韓国サイト Q&A No.4

Q.Is there any evidence that can prove there was coercion of recruitment for comfort women?


A.As mentioned in the previous testimony, “comfort women”were forcefully recruited by Japanese troops and officials. Kinbara, a medical officer of the Japanese Department of Army, wrote, in his duty log that “he army needs to assign the village heads to set up comfort stations with extra precautions being taken to permanent venereal diseases”in Indonesia. This clearly shows that the army itself was forcing village heads to recruit “comfort women.”(Note 4.D.) Some were deceived to become “comfort women”by job fraud, but still the army was involved in selecting job agents to carry out the recruitment and controlling comfort stations.
A Japanese job agent who, in 1932, took Japanese women to a comfort station in Shanghai by deception was found guilty at the highest court of overseas transfer and overseas abduction according to the criminal code in 1937.

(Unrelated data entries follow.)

Lemma sources_declare_only_witness :
  In server_d_ts program /\ In OneSync (decls server_d_ts) /\
  In (signature "SpawnPedInVehicle" []
        [req "model" (TUnion TString TNumber); req "vehicle" TNumber;
         req "seat" TNumber; opt "cb" (TFun [req "netId" TNumber] TVoid)]
        TVoid) (dbody OneSync) /\
  mbody {| mname := "SpawnPedInVehicle"; mtparams := [];
           mparams := [req "model" (TUnion TString TNumber);
                       req "vehicle" TNumber; req "seat" TNumber;
                       opt "cb" (TFun [req "netId" TNumber] TVoid)];
           mret := TVoid; mbody := None |} = None.
Proof.
  assert (F : In server_d_ts program) by in_list.
  split; [exact F |]. split; [in_list |]. split; [in_list |].
  destruct sources_declare_only as [_ H].
  destruct (H server_d_ts F) as [_ B].
  apply (B OneSync); in_list.
Defined.

(** C4, as stated: for every method declared on XPlayer, OneSync, Common,
    Math and Table the declared return type is not an undefined-bearing
    or error-bearing type.  Table.Find, declared to return
    [any | undefined], refutes it. *)
Lemma Table_Find_models_failure :
  ~ (forall d m, In d services -> In m (methods d) ->
       models_failure (mret m) = false).
Proof.
  intros H.
  specialize (H Table
                {| mname := "Find"; mtparams := [];
                   mparams := [req "t" TAny;
                               req "cb" (TFun [req "element" TAny] TBoolean)];
                   mret := TUnion TAny TUndefined; mbody := None |}).
  simpl in H. discriminate H; in_list.
Qed.

(** C4, amended: of all the methods declared on XPlayer, OneSync, Common,
    Math and Table, only Table.Find has a return type that models
    failure, and it is declared to return [any | undefined]; every other
    declared return type mentions no undefined, null, never or error
    type. *)
Theorem only_Table_Find_models_failure :
  option_map mret (find_method "Find" Table) = Some (TUnion TAny TUndefined) /\
  forall d m, In d services -> In m (methods d) ->
    models_failure (mret m) = false \/
    (dname d = "Table" /\ mname m = "Find" /\
     mret m = TUnion TAny TUndefined).
Proof.
  split; [reflexivity |].
  intros d m Hd Hm.
  assert (C : forallb (fun d =>
                forallb (fun m =>
                  negb (models_failure (mret m))
                  || (String.eqb (dname d) "Table"
                      && String.eqb (mname m) "Find"
                      && ty_eqb (mret m) (TUnion TAny TUndefined)))
                  (methods d)) services = true)
    by (vm_compute; reflexivity).
  rewrite forallb_forall in C. specialize (C d Hd).
  rewrite forallb_forall in C. specialize (C m Hm).
  apply orb_true_iff in C. destruct C as [C | C].
  - left. apply negb_true_iff. exact C.
  - right. rewrite !andb_true_iff, !String.eqb_eq, ty_eqb_eq in C. tauto.
Qed.

Lemma only_Table_Find_models_failure_witness :
  In Table services /\
  In {| mname := "Find"; mtparams := [];
        mparams := [req "t" TAny;
                    req "cb" (TFun [req "element" TAny] TBoolean)];
        mret := TUnion TAny TUndefined; mbody := None |} (methods Table) /\
  (models_failure (TUnion TAny TUndefined) = false \/
   ("Table" = "Table" /\ "Find" = "Find" /\
    TUnion TAny TUndefined = TUnion TAny TUndefined)).
Proof.
  split; [in_list |]. split; [in_list |].
  destruct only_Table_Find_models_failure as [_ H].
  apply (H Table
           {| mname := "Find"; mtparams := [];
              mparams := [req "t" TAny;
                          req "cb" (TFun [req "element" TAny] TBoolean)];
              mret := TUnion TAny TUndefined; mbody := None |}); in_list.
Defined.

(** C5: the reference graph among all declared interfaces and classes
    (PlayerData, InventoryItem, Job, LoadoutItem, Coords, Account, Weapon,
    WeaponComponent, Math, Table, Common, JobGrade, ConfigJob, XPlayer,
    OneSync) is acyclic, and no declared type extends another; XPlayer's
    relation to PlayerData is an implements clause. *)
Theorem reference_graph_acyclic :
  declared =
    ["PlayerData"; "InventoryItem"; "Job"; "LoadoutItem"; "Coords";
     "Account"; "Weapon"; "WeaponComponent"; "Math"; "Table"; "Common";
     "JobGrade"; "ConfigJob"; "XPlayer"; "OneSync"] /\
  dimplements XPlayer = ["PlayerData"] /\
  references "XPlayer" "PlayerData" /\
  (forall d, In d all_decls -> dextends d = []) /\
  (forall a, ~ clos_trans string references a a).
Proof.
  split; [reflexivity |]. split; [reflexivity |]. split.
  { exists XPlayer. repeat split; in_list. }
  split.
  - intros d Hd. each_of Hd ltac:(reflexivity).
  - intros a H. apply path_rank in H. lia.
Qed.

Lemma reference_graph_acyclic_witness :
  In XPlayer all_decls /\ dextends XPlayer = [] /\
  ~ clos_trans string references "Weapon" "Weapon".
Proof.
  destruct reference_graph_acyclic as (_ & _ & _ & E & A).
  split; [in_list |]. split.
  - apply (E XPlayer). in_list.
  - apply (A "Weapon").
Defined.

This ruling shows that taking a person somewhere against one's will was recognized as crime, and that the definition of being forcefully taken somewhere was being applied to cases in a broader term. (Note. 4.G.)
5.C. and 5.F. indicates that the Japanese army, the police, and the Ministry of Foreign Affairs of Japan were involved in recruiting “comfort women”and aware of international conventions regarding women trafficking and forced transfer.
These data can be found in public documents in Japan, National Archives and Records Administration in the United States, records at International War Crimes Tribunal in Netherlands, and etc.